Assuming Wales can avoid screwing things up against Scotland (which is, admittedly, a big assumption to make), it looks as if a major battle is set for the day before my birthday, when Wales will face Ireland and the Six Nations cup will be on the line.
And I am incredibly upset that I didn't find a place to watch Saturday's defeat of France. Of course a match I don't see would be called "one of the great performances of the past three decades." Reportedly the best part came in the last five minutes when the Welsh defense just held and held and held. I am a big fan of defense; I think it's actually more exciting to watch than offense.

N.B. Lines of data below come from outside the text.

(* ===== verification/ForkKernel.v ===== *)
(** * The kernel implements the environments that fork is written for

    Fork.v describes the system calls as a user program sees them: tables from virtual pages
    to frames. Here each of those descriptions is shown to be what the kernel's own code does
    (kern/syscall_all.c, kern/tlbex.c): frames are physical pages under a renaming, the bytes
    of a frame are the bytes of its page, and the table of an environment is what its page
    directory maps. *)

From Stdlib Require Import ZArith Lia.
From stdpp Require Import base numbers list gmap strings.
From S2P Require Import Prelude Queue Mmu Pmap PmapInv PmapOps PmapInsert PmapThms.
From S2P Require Import KState Elf Signo Env Sched TlbEx Signal Syscall Traps EnvThms SchedThms PmapFree EnvInv EnvSpec MemThms TlbThms IpcThms SysThms.
From S2P Require Import Str StrThms Wp Fork ForkThms.
Import LIST.

(** ** The relation *)

(** A page of the description and an entry of the page table. *)
Definition same_page (φ : Z -> Z) (n : Z) (o : option (Z * Z)) (k : option Z) : Prop :=
  match o, k with
  | None, None => True
  | Some (f, p), Some pte => 0 <= f < n /\ φ f = PPN pte /\ p = Z.land pte 4095
  | _, _ => False
  end.

(** A frame some environment maps in the user part. *)
Definition in_use (w : world) (f : Z) : Prop := exists e v p, 0 <= v < VPN UTOP /\ page w e v = Some (f, p).

(** [w] describes the environments [L] of the kernel state [s]; frame [f] is page [φ f]. *)
Record represents (L : list Z) (φ : Z -> Z) (s : kstate) (w : world) : Prop := {
  rp_env : forall i, i ∈ L -> ENVX (env_id (env s i)) = i /\ env_id (env s i) <> 0 /\
    (env_status (env s i) = ENV_RUNNABLE \/ env_status (env s i) = ENV_NOT_RUNNABLE);
  rp_tabs : forall id, is_Some (tabs w !! id) <-> exists i, i ∈ L /\ env_id (env s i) = id;
  rp_page : forall i v, i ∈ L -> 0 <= v < VPN UTOP ->
    same_page φ (nextf w) (page w (env_id (env s i)) v) (mapping s i (v * BY2PG));
  rp_inj : forall f g, in_use w f -> in_use w g -> φ f = φ g -> f = g;
  rp_data : forall f, in_use w f -> data_page (dirs s L) (phys (pm s)) (φ f);
  rp_bytes : forall f o, in_use w f -> 0 <= o < 4096 -> rd8 (fmem w) (f * 4096 + o) = page_byte (phys (pm s)) (φ f) o;
  rp_next : 0 <= nextf w /\ forall a, nextf w * 4096 <= a -> rd8 (fmem w) a = 0;
  rp_entry : (forall i, i ∈ L -> default 0 (modentry w !! env_id (env s i)) = env_user_tlb_mod_entry (env s i)) /\
    forall id, tabs w !! id = None -> modentry w !! id = None;
  rp_status : forall i st, i ∈ L -> status w !! env_id (env s i) = Some st -> env_status (env s i) = st;
  rp_queue : exists sl, run_queue s sl }.

Lemma VPN_mul v : VPN (v * BY2PG) = v.
Proof. rewrite VPN_div. unfold BY2PG. by apply Z.div_mul. Qed.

Can Gwen Stefani please die in a plane crash now? She's a pretty lady and I wouldn't mind keeping her in a closet for personal use, but the odds are that's not going to happen. So, it's time to just bite the bullet and have her private jet crash into a mountain. She's had her run; it's time for this silliness to stop. If her plane could crash into Jamie Foxx's mansion, that would be even better.
There is something seriously askew with your understanding of the world and your place in it when you refer to cancer as "my 9/11." An increasingly manageable disease compared with a national tragedy. Sure. From now on, all my hangovers will be known as "my personal Rwanda."
Whatever happened to Jessica McClure? The girl that fell down a well. Anyone know? She doesn't appear to have a blog.
According to this fancy little life-expectancy calculator, I'm supposed to live to be 90 years old. So, as of 20 days from now, I will have exactly 61 years left on this planet (that's a hint, kids). That's comforting to know, I suppose. Although, Old Horsetail Snake has already given away the secret to long life: "Wake up every morning."
When I was a boy they told me I'd grow up to be 5-foot-10; I'm 6-foot-1. So, perhaps I can milk a few more years out of my life and make it an even 100. Maybe by 2076 Minneapolis-St. Paul will have an adequate public transportation system.
Strangest question in the survey: "Do you have a bowel movement at least once every two days?"
TWO DAYS WITHOUT POOPING?! Good gracious!